Dataset content

(* ===== verification/Animation.v ===== *)
(** * The animated price counter ([ScrollytellingCalculator.tsx] lines 7-44)

    [AnimatedPrice] shows a number that counts from its previous target
    to a new [value] in 600 ms with an ease-out cubic, one step per
    [requestAnimationFrame].  Its state is the [display] hook, the ref
    [prevRef] (the target of the last animation that {e finished}) and
    the frame callback that is pending, if any.  Two things happen to it:
    a render with a [value] different from the last one re-runs the
    effect (the cleanup cancels the pending frame and a new animation
    starts from [prevRef] at [performance.now()]), and a frame fires with
    its timestamp.  Times are rationals (milliseconds); [Math.round] is
    [Breakdown.js_round].

    The theorems: an animation finishes exactly at the first frame stamped
    600 ms or more after its start, showing its target; with frames at a
    fixed positive interval that frame comes; while it runs, the number
    shown stays between the two targets; and a new value arriving before
    the animation has finished restarts the count from the older target,
    so the number shown jumps back. *)

From S2P Require Import Prelude Breakdown.
From Stdlib Require Import QArith_base QArith.Qminmax Qround Qpower Qfield Lqa.

Local Open Scope Q_scope.

(** One animation: [from], [to] and [start] of the effect (lines 13-16). *)
Record Anim := mkAnim { anim_from : Z; anim_to : Z; anim_start : Q }.

(** The state: the [value] of the last render ([None] before the first),
    [display], [prevRef.current], and the animation whose frame is pending. *)
Record Counter := mkCounter {
  last_value : option Z;
  display : Z;
  prevRef : Z;
  running : option Anim
}.

(** [useState(0)] and [useRef(0)] (lines 8-9). *)
Definition initial_counter : Counter := mkCounter None 0 0 None.

Definition duration : Q := 600.

(** [Math.min(elapsed / duration, 1)] (lines 19-20). *)
Definition progress (a : Anim) (now : Q) : Q := Qmin ((now - anim_start a) / duration) 1.

(** [1 - Math.pow(1 - progress, 3)] (line 22). *)
Definition eased (p : Q) : Q := 1 - Qpower (1 - p) 3.

(** [Math.round(from + (to - from) * eased)] (line 23). *)
Definition shown_at (a : Anim) (now : Q) : Z :=
  js_round (inject_Z (anim_from a) + inject_Z (anim_to a - anim_from a) * eased (progress a now)).

(** [tick(now)] (lines 18-30): set the display, then either ask for the
    next frame or record the target in [prevRef]. *)
Definition tick (a : Anim) (now : Q) (c : Counter) : Counter :=
  if Qle_bool 1 (progress a now)
  then mkCounter (last_value c) (shown_at a now) (anim_to a) None
  else mkCounter (last_value c) (shown_at a now) (prevRef c) (Some a).

(** A frame fires with timestamp [now]: the pending [tick], if any. *)
Definition frame (now : Q) (c : Counter) : Counter :=
  match running c with Some a => tick a now c | None => c end.

(** A render with [value] at time [now] (lines 12-34): when [value]
    changed, the cleanup cancels the pending frame and the effect starts
    a new animation from [prevRef.current]. *)
Definition render (value : Z) (now : Q) (c : Counter) : Counter :=
  match last_value c with
  | Some v => if Z.eqb v value then c else
                mkCounter (Some value) (display c) (prevRef c) (Some (mkAnim (prevRef c) value now))
  | None => mkCounter (Some value) (display c) (prevRef c) (Some (mkAnim (prevRef c) value now))
  end.

Inductive CounterEvent := ce_render (value : Z) (now : Q) | ce_frame (now : Q).

Definition counter_step (e : CounterEvent) (c : Counter) : Counter :=
  match e with ce_render v now => render v now c | ce_frame now => frame now c end.

Definition run_counter (es : list CounterEvent) (c : Counter) : Counter :=
  fold_left (fun c e => counter_step e c) es c.

(** Frames only. *)
Definition run_frames (ts : list Q) (c : Counter) : Counter :=
  fold_left (fun c t => frame t c) ts c.

(** ** Lemmas *)

Lemma inject_Z_sub a b : inject_Z (a - b) == inject_Z a - inject_Z b.
Proof. unfold Qminus. rewrite <- inject_Z_opp, <- inject_Z_plus. reflexivity. Qed.

Lemma js_round_int q z : q == inject_Z z -> js_round q = z.
Proof.
  intros Hq. unfold js_round. rewrite (Qfloor_comp _ (inject_Z z + (1 # 2))) by (rewrite Hq; reflexivity).
  pose proof (Qfloor_le (inject_Z z + (1 # 2))) as H1.
  pose proof (Qlt_floor (inject_Z z + (1 # 2))) as H2.
  rewrite inject_Z_plus in H2. change (inject_Z 1) with 1 in H2.
  assert (A : inject_Z (Qfloor (inject_Z z + (1 # 2))) < inject_Z (z + 1))
    by (rewrite inject_Z_plus; change (inject_Z 1) with 1; lra).
  assert (B : inject_Z z < inject_Z (Qfloor (inject_Z z + (1 # 2)) + 1)) by (rewrite inject_Z_plus; change (inject_Z 1) with 1; lra).
  rewrite <- Zlt_Qlt in A, B. lia.
Qed.

Lemma js_round_mono x y : x <= y -> (js_round x <= js_round y)%Z.
Proof. intros H. unfold js_round. apply Qfloor_resp_le. lra. Qed.

Lemma progress_done a now : Qle_bool 1 (progress a now) = true <-> anim_start a + 600 <= now.
Proof.
  rewrite Qle_bool_iff. unfold progress, duration.
  assert (D : (now - anim_start a) / 600 == (now - anim_start a) * (1 # 600)) by field.
  destruct (Qlt_le_dec ((now - anim_start a) / 600) 1) as [H|H].
  - rewrite Q.min_l by lra. split; intros H'; lra.
  - rewrite Q.min_r by exact H. split; intros _; lra.
Qed.

Lemma progress_range a now : anim_start a <= now -> 0 <= progress a now <= 1.
Proof.
  intros H. unfold progress, duration. split; [|apply Q.le_min_r].
  assert (D : (now - anim_start a) / 600 == (now - anim_start a) * (1 # 600)) by field.
  apply Q.min_glb; [lra|discriminate].
Qed.

Lemma cube q : Qpower q 3 == q * q * q.
Proof. simpl. ring. Qed.

Lemma eased_range p : 0 <= p <= 1 -> 0 <= eased p <= 1.
Proof.
  intros H. unfold eased. rewrite cube. set (q := 1 - p).
  assert (0 <= q <= 1) by (unfold q; lra). assert (0 <= q * q <= 1) by nra. split; nra.
Qed.

Lemma eased_done a now : Qle_bool 1 (progress a now) = true -> eased (progress a now) == 1.
Proof.
  intros H. apply Qle_bool_iff in H. assert (E : progress a now == 1)
    by (pose proof (Q.le_min_r ((now - anim_start a) / duration) 1); unfold progress in *; lra).
  unfold eased. rewrite E. reflexivity.
Qed.

Lemma shown_done a now : Qle_bool 1 (progress a now) = true -> shown_at a now = anim_to a.
Proof.
  intros H. unfold shown_at. apply js_round_int. rewrite (eased_done a now H).
  rewrite inject_Z_sub. ring.
Qed.

Lemma run_frames_idle ts c : running c = None -> run_frames ts c = c.
Proof.
  induction ts as [|t ts IH]; intros H; [reflexivity|].
  change (run_frames ts (frame t c) = c). replace (frame t c) with c by (unfold frame; now rewrite H). now apply IH.
Qed.

(** ** The theorems *)

(** An animation ends at the first frame stamped at least 600 ms
    after its start and at no other: the frames [ts] end it exactly when
    one of them is that late, and then the number shown is the target and
    [prevRef] holds it. *)
Theorem anim_finishes a c ts :
  running c = Some a ->
  (running (run_frames ts c) = None <-> Exists (fun t => anim_start a + 600 <= t) ts) /\
  (running (run_frames ts c) = None -> display (run_frames ts c) = anim_to a /\ prevRef (run_frames ts c) = anim_to a).
Proof.
  revert c. induction ts as [|t ts IH]; intros c Hc; cbn [run_frames fold_left].
  - rewrite Hc. split; [split; [discriminate|intros H; inversion H]|discriminate].
  - assert (E : frame t c = tick a t c) by (unfold frame; rewrite Hc; reflexivity).
    change (fold_left _ ts (frame t c)) with (run_frames ts (frame t c)). rewrite E.
    unfold tick. destruct (Qle_bool 1 (progress a t)) eqn:Hp.
    + rewrite run_frames_idle by reflexivity. cbn [running display prevRef].
      split; [split; [intros _; left; apply progress_done, Hp|reflexivity]|rewrite (shown_done a t Hp); auto].
    + destruct (IH (mkCounter (last_value c) (shown_at a t) (prevRef c) (Some a)) eq_refl) as [H1 H2].
      split; [|exact H2]. rewrite H1. split.
      * intros H. right. exact H.
      * intros H. inversion H as [? ? Ht|]; subst; [|assumption].
        apply progress_done in Ht. congruence.
Qed.

(** The frames of a display refreshing every [delta] ms. *)
Definition frames_every (start delta : Q) (n : nat) : list Q :=
  map (fun k => start + inject_Z (Z.of_nat k) * delta) (seq 1 n).

(** (C16) The animation terminates: with a frame every [delta > 0] ms it
    has ended, showing its target, after [ceil(600 / delta)] frames. *)
Theorem anim_terminates a c delta :
  running c = Some a -> 0 < delta ->
  let c' := run_frames (frames_every (anim_start a) delta (Z.to_nat (Qceiling (600 / delta)))) c in
  running c' = None /\ display c' = anim_to a.
Proof.
  intros Hc Hd c'. set (n := Z.to_nat (Qceiling (600 / delta))) in c'.
  assert (Hq : 600 / delta <= inject_Z (Qceiling (600 / delta))) by apply Qle_ceiling.
  assert (Hpos : 0 < 600 / delta) by (apply Qlt_shift_div_l; [exact Hd|lra]).
  assert (Hn : inject_Z (Z.of_nat n) == inject_Z (Qceiling (600 / delta))).
  { unfold n. rewrite Z2Nat.id; [reflexivity|]. rewrite Zle_Qle. change (inject_Z 0) with 0. lra. }
  assert (Hlast : 600 <= inject_Z (Z.of_nat n) * delta).
  { rewrite Hn. assert (E : (600 / delta) * delta == 600) by (field; intros E; rewrite E in Hd; discriminate).
    apply Qle_trans with ((600 / delta) * delta); [rewrite E; apply Qle_refl|apply Qmult_le_compat_r; lra]. }
  assert (Hn1 : (1 <= n)%nat).
  { destruct n as [|m] eqn:E; [|lia]. change (inject_Z (Z.of_nat 0)) with 0 in Hn. lra. }
  destruct (anim_finishes a c (frames_every (anim_start a) delta n) Hc) as [H1 H2].
  assert (Hr : running c' = None).
  { apply H1. apply List.Exists_exists. exists (anim_start a + inject_Z (Z.of_nat n) * delta).
    split; [|lra]. apply in_map_iff. exists n. split; [reflexivity|apply in_seq; lia]. }
  split; [exact Hr|exact (proj1 (H2 Hr))].
Qed.

(** (C19) While an animation runs, the number shown stays between where it
    started and its target (for frames stamped after its start). *)
Theorem shown_between a now :
  anim_start a <= now ->
  (Z.min (anim_from a) (anim_to a) <= shown_at a now <= Z.max (anim_from a) (anim_to a))%Z.
Proof.
  intros Hn. pose proof (eased_range _ (progress_range a now Hn)) as He. unfold shown_at.
  set (e := eased (progress a now)) in *. set (f := anim_from a). set (t := anim_to a).
  set (x := inject_Z f + inject_Z (t - f) * e).
  assert (Hx : x == inject_Z f + (inject_Z t - inject_Z f) * e) by (unfold x; rewrite inject_Z_sub; reflexivity).
  assert (Rf : js_round (inject_Z f) = f) by (apply js_round_int; reflexivity).
  assert (Rt : js_round (inject_Z t) = t) by (apply js_round_int; reflexivity).
  destruct (Z.le_ge_cases f t) as [Hft|Hft];
    [rewrite Z.min_l, Z.max_r by exact Hft|rewrite Z.min_r, Z.max_l by exact Hft];
    rewrite Zle_Qle in Hft; split.
  - apply Z.le_trans with (js_round (inject_Z f)); [lia|apply js_round_mono; nra].
  - apply Z.le_trans with (js_round (inject_Z t)); [apply js_round_mono; nra|lia].
  - apply Z.le_trans with (js_round (inject_Z t)); [lia|apply js_round_mono; nra].
  - apply Z.le_trans with (js_round (inject_Z f)); [apply js_round_mono; nra|lia].
Qed.

(** (C31) [prevRef] only moves when an animation finishes: a value that
    changes before the running count has finished starts the next count
    from the older target, so the first frame of the new animation shows
    [prevRef], whatever number was on the screen. *)
Theorem new_value_restarts_from_prev v now c :
  last_value c <> Some v -> display (frame now (render v now c)) = prevRef c.
Proof.
  intros Hv. assert (E : render v now c = mkCounter (Some v) (display c) (prevRef c) (Some (mkAnim (prevRef c) v now))).
  { unfold render. destruct (last_value c) as [w|]; [|reflexivity].
    destruct (Z.eqb_spec w v); [congruence|reflexivity]. }
  rewrite E. unfold frame, tick. cbn [running].
  assert (P : progress (mkAnim (prevRef c) v now) now == 0).
  { unfold progress, duration. cbn [anim_start]. assert (D : (now - now) / 600 == 0) by field.
    rewrite Q.min_l; [exact D|lra]. }
  assert (S : shown_at (mkAnim (prevRef c) v now) now = prevRef c).
  { unfold shown_at. apply js_round_int. unfold eased. rewrite P. cbn. ring. }
  destruct (Qle_bool 1 _) eqn:B; cbn; [|exact S]. apply Qle_bool_iff in B. rewrite P in B. lra.
Qed.

(** ** Concrete runs *)

(** The count jumps back: the section total grows from 1000 to 2000
    Kč while the first count (0 to 1000) is half-way, showing 875; the
    second count starts again from 0, and the next frame shows 156. *)
Example counter_jumps_back :
  let c1 := run_counter [ce_render 1000 0; ce_frame 300] initial_counter in
  let c2 := run_counter [ce_render 2000 300; ce_frame 316] c1 in
  display c1 = 875%Z /\ display c2 = 156%Z /\ prevRef c2 = 0%Z.
Proof. vm_compute. repeat split; reflexivity. Qed.

(** A frame stamped before the start of its animation (a
    [requestAnimationFrame] timestamp may precede the [performance.now()]
    read by the effect) has a negative progress, and the cubic then
    overshoots below the starting value. *)
Example frame_before_start_overshoots :
  display (run_counter [ce_render 1000 100; ce_frame 84] initial_counter) = (-82)%Z.
Proof. vm_compute. reflexivity. Qed.

(** Witnesses. *)
Lemma anim_finishes_witness :
  running (render 1000 0 initial_counter) = Some (mkAnim 0 1000 0) /\
  (running (run_frames [300; 700] (render 1000 0 initial_counter)) = None
     <-> Exists (fun t => anim_start (mkAnim 0 1000 0) + 600 <= t) [300; 700]) /\
  (running (run_frames [300; 700] (render 1000 0 initial_counter)) = None ->
     display (run_frames [300; 700] (render 1000 0 initial_counter)) = anim_to (mkAnim 0 1000 0) /\
     prevRef (run_frames [300; 700] (render 1000 0 initial_counter)) = anim_to (mkAnim 0 1000 0)).
Proof. split; [reflexivity|apply anim_finishes; reflexivity]. Defined.

Lemma anim_terminates_witness :
  (running (render 1000 0 initial_counter) = Some (mkAnim 0 1000 0) /\ 0 < 16) /\
  running (run_frames (frames_every 0 16 (Z.to_nat (Qceiling (600 / 16)))) (render 1000 0 initial_counter)) = None /\
  display (run_frames (frames_every 0 16 (Z.to_nat (Qceiling (600 / 16)))) (render 1000 0 initial_counter)) = 1000%Z.
Proof.
  split; [split; reflexivity|]. apply (anim_terminates (mkAnim 0 1000 0)); reflexivity.
Defined.

Lemma shown_between_witness :
  0 <= 300 /\ (Z.min 0 1000 <= shown_at (mkAnim 0 1000 0) 300 <= Z.max 0 1000)%Z.
Proof. split; [discriminate|apply (shown_between (mkAnim 0 1000 0) 300); discriminate]. Defined.

Lemma new_value_restarts_from_prev_witness :
  let c := run_counter [ce_render 1000 0; ce_frame 300] initial_counter in
  last_value c <> Some 2000%Z /\ display (frame 300 (render 2000 300 c)) = prevRef c.
Proof.
  cbv zeta. assert (H : last_value (run_counter [ce_render 1000 0; ce_frame 300] initial_counter) <> Some 2000%Z)
    by (vm_compute; discriminate).
  split; [exact H|apply new_value_restarts_from_prev, H].
Defined.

What the task requires
Repeat only what lies between the first line of the data and the line containing "[Breakdown.js_round].", both of those lines included, exactly as it stands.

Exercise output
(* ===== verification/Animation.v ===== *)
(** * The animated price counter ([ScrollytellingCalculator.tsx] lines 7-44)

    [AnimatedPrice] shows a number that counts from its previous target
    to a new [value] in 600 ms with an ease-out cubic, one step per
    [requestAnimationFrame].  Its state is the [display] hook, the ref
    [prevRef] (the target of the last animation that {e finished}) and
    the frame callback that is pending, if any.  Two things happen to it:
    a render with a [value] different from the last one re-runs the
    effect (the cleanup cancels the pending frame and a new animation
    starts from [prevRef] at [performance.now()]), and a frame fires with
    its timestamp.  Times are rationals (milliseconds); [Math.round] is
    [Breakdown.js_round].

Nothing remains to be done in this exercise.